▶ **Exercise**:
For the material below, return exactly the lines starting at the one holding "done. by destruct (process_segment_start st _) as [[]]." and ending at the one holding "let '(r, s)", counting both as part of the range.

★ ★ ★ ★

Lemma message_codec_reads msg b rest : message_in_range msg -> encode_message msg = Some b ->
  read_tentenone_message (type_id msg) (b ++ rest)
    = (m ← reread_message msg; Ok (Some (WireMessage.Message m))).
Proof.
  intros Hw Hb. destruct msg as [m|m|m|m|m|m|m|m|m|m|m|m|m|m|m|m|m|m|m]; destruct m;
    cbn in Hw, Hb; unfold type_id, read_tentenone_message; cbn -[encode decode Z.eqb reread];
    unfold read_as; cbn -[reread]; by read_fields.
Qed.
End WireTheorems.

(** ** The handler, one peer at a time *)

Section PeerViews.
Context `{DL : DecimalLib} `{IL : IdLib} `{ML : !DlcMessagesLib} `{WL : !WireLib}.
Context `{DT : !DecimalText} `{WJ : !WireJson}.

(** What a peer's bytes say, once they are complete. *)
Definition reassembled (b : bytes) : list TenTenOneMessage.t :=
  match read_u16 b with
  | Ok (message_type, buf) =>
    match read_wire_message message_type buf with
    | Ok (Some (WireMessage.Message m)) => [m]
    | _ => []
    end
  | _ => []
  end.

(** The specification of the handler: a mailbox per peer, which a wire message of
    that peer advances. *)
Definition mailbox_unexpecting (r : SegmentReader) (w : WireMessage.t)
    : SegmentReader * list TenTenOneMessage.t :=
  match w with
  | WireMessage.Message m => (r, [m])
  | WireMessage.SegmentStart s => ((process_segment_start s r).2, [])
  | WireMessage.SegmentChunk _ => (r, [])
  end.
Definition mailbox_step (r : SegmentReader) (w : WireMessage.t)
    : SegmentReader * list TenTenOneMessage.t :=
  if expecting_chunk r then
    match w with
    | WireMessage.SegmentChunk c =>
      let '(out, r') := process_segment_chunk c r in
      (r', match out with Ok (Some b) => reassembled b | _ => [] end)
    | _ => mailbox_unexpecting (segment_reader_reset r) w
    end
  else mailbox_unexpecting r w.
Fixpoint mailbox_run (r : SegmentReader) (ws : list WireMessage.t)
    : SegmentReader * list TenTenOneMessage.t :=
  match ws with
  | [] => (r, [])
  | w :: ws =>
    let '(r, new) := mailbox_step r w in
    let '(r, rest) := mailbox_run r ws in (r, new ++ rest)
  end.

(** Whether handling the message panics: [expect] meets bytes of no known kind of
    message, or a called operation panics. *)
Definition is_panic {E A} (m : outcome E A) : bool := match m with Panic => true | _ => false end.
Definition reassembly_panics (b : bytes) : bool :=
  match read_u16 b with
  | Ok (message_type, buf) =>
    match read_wire_message message_type buf with Panic | Ok None => true | _ => false end
  | Err _ => false
  | Panic => true
  end.
Definition mailbox_panics (r : SegmentReader) (w : WireMessage.t) : bool :=
  match w with
  | WireMessage.Message _ => false
  | WireMessage.SegmentStart s =>
    is_panic (process_segment_start s (if expecting_chunk r then segment_reader_reset r else r)).1
  | WireMessage.SegmentChunk c =>
    expecting_chunk r &&
      match (process_segment_chunk c r).1 with
      | Ok (Some b) => reassembly_panics b
      | Panic => true
      | _ => false
      end
  end.
Fixpoint mailbox_ever_panics (r : SegmentReader) (ws : list WireMessage.t) : bool :=
  match ws with
  | [] => false
  | w :: ws => mailbox_panics r w || mailbox_ever_panics (mailbox_step r w).1 ws
  end.

Definition from_peer {A} (peer : PublicKey) (l : list (PublicKey * A)) : list A :=
  map snd (List.filter (fun e => bool_decide (e.1 = peer)) l).

Lemma from_peer_app {A} peer (l l' : list (PublicKey * A)) :
  from_peer peer (l ++ l') = from_peer peer l ++ from_peer peer l'.
Proof using Type. unfold from_peer. by rewrite List.filter_app, map_app. Qed.

Definition mailbox (peer : PublicKey) (s : MessageHandler.t) : SegmentReader * list TenTenOneMessage.t :=
  (MessageHandler.segment_readers s peer, from_peer peer (MessageHandler.msg_received s)).

(** The mailbox of [peer] after a wire message of [org]. *)
Definition advanced (peer org : PublicKey) (w : WireMessage.t)
    (m : SegmentReader * list TenTenOneMessage.t) : SegmentReader * list TenTenOneMessage.t :=
  if decide (peer = org) then let '(r, new) := mailbox_step m.1 w in (r, m.2 ++ new) else m.

Lemma mailbox_push peer org m s :
  mailbox peer (push_received org m s).2
    = ((mailbox peer s).1, (mailbox peer s).2 ++ if decide (peer = org) then [m] else []).
Proof using Type.
  unfold mailbox, push_received, modify. cbn [fst snd MessageHandler.segment_readers MessageHandler.msg_received].
  rewrite from_peer_app. do 2 f_equal. unfold from_peer. cbn [List.filter fst].
  case_bool_decide; case_decide; (done || congruence).
Qed.

Lemma mailbox_set_reader peer org r s : mailbox peer (set_reader org r s)
  = (if decide (peer = org) then r else (mailbox peer s).1, (mailbox peer s).2).
Proof using Type. done. Qed.

Lemma mailbox_reader peer s : (mailbox peer s).1 = MessageHandler.segment_readers s peer.
Proof using Type. done. Qed.

#[local] Arguments mailbox : simpl never.
#[local] Arguments set_reader : simpl never.
#[local] Arguments push_received : simpl never.

(** Runs each side of a step of the handler. *)
Ltac mailbox_steps :=
  unfold mbind, M_bind, with_err, lift, throw, on_reader; cbn;
  rewrite ?mailbox_set_reader, ?mailbox_push, ?mailbox_set_reader; cbn; rewrite ?app_nil_r.

Lemma unexpecting_mailbox peer org w s :
  mailbox peer (handle_unexpecting org w s).2 =
    if decide (peer = org) then
      let '(r, new) := mailbox_unexpecting (mailbox peer s).1 w in (r, (mailbox peer s).2 ++ new)
    else mailbox peer s.
Proof using Type.
  unfold handle_unexpecting, mailbox_unexpecting. destruct w as [m|st|c].
  - rewrite mailbox_push. case_decide; [done|]. by rewrite app_nil_r.
  - mailbox_steps. case_decide as Hp; [subst|]; destruct (process_segment_start st _) eqn:Hs; cbn;
      rewrite mailbox_set_reader; case_decide; try done; cbn; rewrite ?app_nil_r, ?Hs; done.
  - cbn. case_decide; [by rewrite app_nil_r|done].
Qed.

Lemma chunk_mailbox peer org c s : expecting_chunk (MessageHandler.segment_readers s org) = true ->
  mailbox peer (handle_segment_chunk org c s).2
    = advanced peer org (WireMessage.SegmentChunk c) (mailbox peer s).
Proof using Type.
  intros He. unfold handle_segment_chunk, advanced, mailbox_step. mailbox_steps.
  case_decide as Hp.
  - subst org. rewrite mailbox_reader, He.
    destruct (process_segment_chunk c _) as [[[b|]|e|] r'] eqn:Hc; cbn;
      [|by rewrite mailbox_set_reader, decide_True, app_nil_r..].
    unfold reassembled. destruct (read_u16 b) as [[z buf]|e|]; cbn; [|by rewrite mailbox_set_reader, decide_True, app_nil_r..].
    destruct (read_wire_message z buf) as [[[m|st|c']|]|e|]; cbn;
      rewrite ?mailbox_push, mailbox_set_reader, ?decide_True, ?app_nil_r by done; cbn; done.
  - destruct (process_segment_chunk c _) as [[[b|]|e|] r'] eqn:Hc; cbn;
      [|by rewrite mailbox_set_reader, decide_False..].
    destruct (read_u16 b) as [[z buf]|e'|]; cbn; [|by rewrite mailbox_set_reader, decide_False..].
    destruct (read_wire_message z buf) as [[[m|st|c']|]|e'|]; cbn;
      rewrite ?mailbox_push, mailbox_set_reader, ?decide_False, ?app_nil_r by done; cbn; done.
Qed.

(** A step of the handler is a step of the mailbox of the peer it is for. *)
Lemma handle_mailbox peer org w s :
  mailbox peer (handle_custom_message w org s).2 = advanced peer org w (mailbox peer s).
Proof using Type.
  unfold handle_custom_message, mbind at 1, M_bind at 1, gets.
  destruct (expecting_chunk (MessageHandler.segment_readers s org)) eqn:He.
  - destruct w as [m|st|c]; [..|by apply chunk_mailbox].
    all: unfold mbind, M_bind, on_reader; rewrite unexpecting_mailbox, mailbox_set_reader.
    all: unfold advanced, mailbox_step; case_decide as Hp; [subst org; cbn; rewrite mailbox_reader, He; done|done].
  - rewrite unexpecting_mailbox. unfold advanced, mailbox_step.
    case_decide as Hp; [|done]. subst org. by rewrite mailbox_reader, He.
Qed.

(** Whether the handler panics is known from the reader of the sender. *)
Lemma handle_panics org w s : is_panic (handle_custom_message w org s).1
  = mailbox_panics (MessageHandler.segment_readers s org) w.
Proof using Type.
  unfold handle_custom_message, mbind at 1, M_bind at 1, gets, mailbox_panics.
  destruct (expecting_chunk (MessageHandler.segment_readers s org)) eqn:He.
  - destruct w as [m|st|c]; cbn; [done|..].
    + mailbox_steps. unfold set_reader at 1. cbn. rewrite decide_True by done. by destruct (process_segment_start st _) as [[]].
    + unfold handle_segment_chunk. mailbox_steps. unfold reassembly_panics.
      destruct (process_segment_chunk c _) as [[[b|]|e|] r']; [|done..]. cbn.
      destruct (read_u16 b) as [[z buf]|e|]; [|done..]. cbn.
      by destruct (read_wire_message z buf) as [[[]|]|e|].
  - destruct w as [m|st|c]; cbn; [done| |done]. mailbox_steps. by destruct (process_segment_start st _) as [[]].
Qed.

(** Handles wire messages of any peers in the order they arrive.  An error is for
    the peer that sent the message, which is disconnected.  A panic leaves the lock
    of the segment readers poisoned: no later message of any peer is handled. *)
Fixpoint handle_all (events : list (PublicKey * WireMessage.t)) : HandlerM unit := fun s =>
  match events with
  | [] => (Ok tt, s)
  | (org, w) :: events =>
    let '(r, s) := handle_custom_message w org s in
    match r with Panic => (Panic, s) | _ => handle_all events s end
  end.

(** Messages that are handled move each peer's mailbox on. *)
Lemma handle_all_mailbox peer events : forall s s', handle_all events s = (Ok tt, s') ->
  mailbox peer s' =
    let '(r, new) := mailbox_run (mailbox peer s).1 (from_peer peer events) in
    (r, (mailbox peer s).2 ++ new).
Proof using Type.
  induction events as [|[org w] events IH]; intros s s' Hs; [injection Hs as <-; by cbn; rewrite app_nil_r|].
  cbn [handle_all] in Hs. destruct (handle_custom_message w org s) as [r s1] eqn:Hw.
  assert (Hall : handle_all events s1 = (Ok tt, s')) by (by destruct r).
  rewrite (IH s1 s' Hall). replace s1 with (handle_custom_message w org s).2 by (by rewrite Hw).
  rewrite handle_mailbox. unfold from_peer, advanced. cbn.
  case_decide as Hp; case_bool_decide as Hp'; try done; try congruence.
  cbn. destruct (mailbox_step _ w) as [r1 new]. cbn.
  destruct (mailbox_run r1 _) as [r' rest]. by rewrite app_assoc.
Qed.

(** Handling ends early at the first message that panics. *)
Lemma handle_all_cut events : forall s, (exists s', handle_all events s = (Ok tt, s')) \/
  exists pre org w post s1 s', events = pre ++ (org, w) :: post /\ handle_all pre s = (Ok tt, s1) /\
    handle_custom_message w org s1 = (Panic, s') /\ handle_all events s = (Panic, s').
Proof using Type.
  induction events as [|[org w] events IH]; intros s; [left; by exists s|].
  cbn [handle_all]. destruct (handle_custom_message w org s) as [r s1] eqn:Hw.
  assert (r = Panic \/ r <> Panic) as [->|Hr] by (destruct r; first [by left|by right]).
  { right. by exists [], org, w, events, s, s1. }
  replace (match r with Panic => (Panic, s1) | _ => handle_all events s1 end) with (handle_all events s1)
    by (by destruct r).
  destruct (IH s1) as [[s' Hs]|(pre & org' & w' & post & s2 & s' & -> & Hpre & Hpanic & Hall)]; [left; by exists s'|].
  right. exists ((org, w) :: pre), org', w', post, s2, s'. split_and!; [done| |done|done].
  cbn [handle_all]. rewrite Hw. by destruct r.
Qed.
End PeerViews.

(** ** Delivery *)

Section Delivery.
Context `{DL : DecimalLib} `{IL : IdLib} `{ML : !DlcMessagesLib} `{WL : !WireLib}.
Context `{DT : !DecimalText} `{WJ : !WireJson} `{!IdLaws IL} `{!WireLaws WL}.

Lemma type_id_range msg : 43000 <= type_id msg <= 43036.
Proof using Type. by destruct msg. Qed.

Lemma read_wire_type msg b : read_wire_message (type_id msg) b = read_tentenone_message (type_id msg) b.
Proof.
  unfold read_wire_message. destruct segment_types as [_ Htypes].
  destruct (Htypes _ (type_id_range msg)) as [Hs Hc].
  apply Z.eqb_neq in Hs, Hc. by rewrite Hs, Hc.
Qed.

★ ★ ★ ★

▶ **Task output**:
    + mailbox_steps. unfold set_reader at 1. cbn. rewrite decide_True by done. by destruct (process_segment_start st _) as [[]].
    + unfold handle_segment_chunk. mailbox_steps. unfold reassembly_panics.
      destruct (process_segment_chunk c _) as [[[b|]|e|] r']; [|done..]. cbn.
      destruct (read_u16 b) as [[z buf]|e|]; [|done..]. cbn.
      by destruct (read_wire_message z buf) as [[[]|]|e|].
  - destruct w as [m|st|c]; cbn; [done| |done]. mailbox_steps. by destruct (process_segment_start st _) as [[]].
Qed.

(** Handles wire messages of any peers in the order they arrive.  An error is for
    the peer that sent the message, which is disconnected.  A panic leaves the lock
    of the segment readers poisoned: no later message of any peer is handled. *)
Fixpoint handle_all (events : list (PublicKey * WireMessage.t)) : HandlerM unit := fun s =>
  match events with
  | [] => (Ok tt, s)
  | (org, w) :: events =>
    let '(r, s) := handle_custom_message w org s in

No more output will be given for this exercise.